### Collected data
+++++

(* ===== verification/WebSecurity.v ===== *)
(** The guard of the administration API ([http/web_security.rs]) and the login
    handler that drives it ([login] of [http/web_server.rs]).

    [LoginLimiter] counts failed logins per source address; [authorize] checks
    the session token of a request and, for a token that came in a cookie, the
    CSRF token.  HTTP headers ([http::HeaderMap]) and JSON web tokens
    ([jsonwebtoken]) are classes with their documented laws. *)

From S2P Require Import Prelude Std Text.
From stdpp Require Import base gmap strings list sorting.
From Stdlib Require Import ZArith Lia Ascii.

Local Open Scope Z_scope.

(** ** Libraries *)

(** [std::net::IpAddr]. *)
Inductive IpAddr := V4 (ip : Z) | V6 (ip : Z).
#[export] Instance IpAddr_eq_dec : EqDecision IpAddr.
Proof. solve_decision. Defined.
#[export] Instance IpAddr_countable : Countable IpAddr.
Proof.
  refine (inj_countable' (λ i, match i with V4 a => inl a | V6 a => inr a end)
    (λ s, match s with inl a => V4 a | inr a => V6 a end) _).
  by intros [].
Defined.

(** [HeaderMap]: [get] is the first value of a name, [get_all] all of them in
    the order of arrival; [to_str] succeeds on visible ASCII and tabs. *)
Class HeaderMapLib := {
  HeaderMap : Type;
  header_get : HeaderMap → string → option string;
  header_get_all : HeaderMap → string → list string;
  to_str : string → option string
}.

Definition visible (c : ascii) : bool :=
  let n := Z.of_nat (nat_of_ascii c) in ((32 <=? n) && (n <=? 126)) || (n =? 9).

Class HeaderMapLaws `{!HeaderMapLib} : Prop := {
  header_get_first h n : header_get h n = head (header_get_all h n);
  to_str_visible s :
    to_str s = if forallb visible (String.list_ascii_of_string s) then Some s else None
}.

(** [Claims], and [jsonwebtoken] with HS256. *)
Record Claims := mkClaims { sub : string; exp : Z; csrf : option string }.

Class JwtLib := {
  jwt_encode : Claims → string → option string;
  (** [decode] with [Validation::new(HS256)] at the given Unix time. *)
  jwt_decode : Z → string → string → option Claims
}.

(** A token is dot-separated base64url, and it verifies under the key that
    signed it until it expires. *)
Definition token_char (c : ascii) : bool :=
  let n := Z.of_nat (nat_of_ascii c) in
  ((48 <=? n) && (n <=? 57)) || ((65 <=? n) && (n <=? 90)) || ((97 <=? n) && (n <=? 122))
  || (n =? 45) || (n =? 46) || (n =? 95).

Class JwtLaws `{!JwtLib} : Prop := {
  jwt_token_chars c key t :
    jwt_encode c key = Some t → forallb token_char (String.list_ascii_of_string t) = true;
  jwt_decode_encode c key t now :
    jwt_encode c key = Some t → now < exp c → jwt_decode now t key = Some c
}.

(** ** Constants *)

Definition SESSION_COOKIE : string := "vnts_session".
Definition CSRF_HEADER : string := "x-csrf-token".
Definition LOGIN_WINDOW : Z := from_secs (5 * 60).
Definition LOGIN_BLOCK : Z := from_secs (15 * 60).
Definition MAX_LOGIN_FAILURES : Z := 5.
Definition MAX_TRACKED_SOURCES : nat := 4096.

Inductive AuthError := Missing | Invalid | Csrf.
#[export] Instance AuthError_eq_dec : EqDecision AuthError.
Proof. solve_decision. Defined.

(** ** The login limiter

    An [Instant] is in nanoseconds; [duration_since] saturates at zero. *)
Definition duration_since (t earlier : Z) : Z := saturating_sub t earlier.
Definition u8_saturating_add (a b : Z) : Z := Z.min (a + b) u8_max.

Record LoginAttempt := mkAttempt {
  failures : Z;
  window_started : Z;
  last_seen : Z;
  blocked_until : option Z
}.

Abbreviation LoginLimiter := (gmap IpAddr LoginAttempt).

Definition retry_after (now : Z) (source : IpAddr) (attempts : LoginLimiter)
    : option Z * LoginLimiter :=
  match attempts !! source with
  | None => (None, attempts)
  | Some attempt =>
      let blocked := match blocked_until attempt with
                     | Some b => if now <? b then Some b else None
                     | None => None
                     end in
      match blocked with
      | Some b => (Some (Z.max (as_secs (duration_since b now)) 1), attempts)
      | None =>
          if LOGIN_WINDOW <=? duration_since now (window_started attempt)
          then (None, delete source attempts) else (None, attempts)
      end
  end.

(** [iter().min_by_key(last_seen)]: the first of the least. *)
Definition older (best : option (IpAddr * LoginAttempt)) (x : IpAddr * LoginAttempt)
    : option (IpAddr * LoginAttempt) :=
  match best with
  | None => Some x
  | Some b => if last_seen x.2 <? last_seen b.2 then Some x else best
  end.

Definition min_by_last_seen (l : list (IpAddr * LoginAttempt)) : option (IpAddr * LoginAttempt) :=
  fold_left older l None.

(** A [HashMap] is iterated in an unspecified order: [hash_iter] is that
    order. *)
Section Limiter.
Context (hash_iter : LoginLimiter → list (IpAddr * LoginAttempt)).

Definition record_failure (now : Z) (source : IpAddr) (attempts : LoginLimiter) : LoginLimiter :=
  let attempts :=
    if negb (is_some (attempts !! source)) && (MAX_TRACKED_SOURCES <=? size attempts)%nat
    then match min_by_last_seen (hash_iter attempts) with
         | Some (oldest, _) => delete oldest attempts
         | None => attempts
         end
    else attempts in
  let attempt := default (mkAttempt 0 now now None) (attempts !! source) in
  let attempt :=
    if LOGIN_WINDOW <=? duration_since now (window_started attempt)
    then mkAttempt 0 now (last_seen attempt) None else attempt in
  let f := u8_saturating_add (failures attempt) 1 in
  <[source := mkAttempt f (window_started attempt) now
                (if MAX_LOGIN_FAILURES <=? f then Some (now + LOGIN_BLOCK)
                 else blocked_until attempt)]> attempts.

Definition clear (source : IpAddr) (attempts : LoginLimiter) : LoginLimiter :=
  delete source attempts.
End Limiter.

+++++

### Required action
Find every line in the records above that holds the word "bool", and copy each one.

### Exercise output
Definition visible (c : ascii) : bool :=
Definition token_char (c : ascii) : bool :=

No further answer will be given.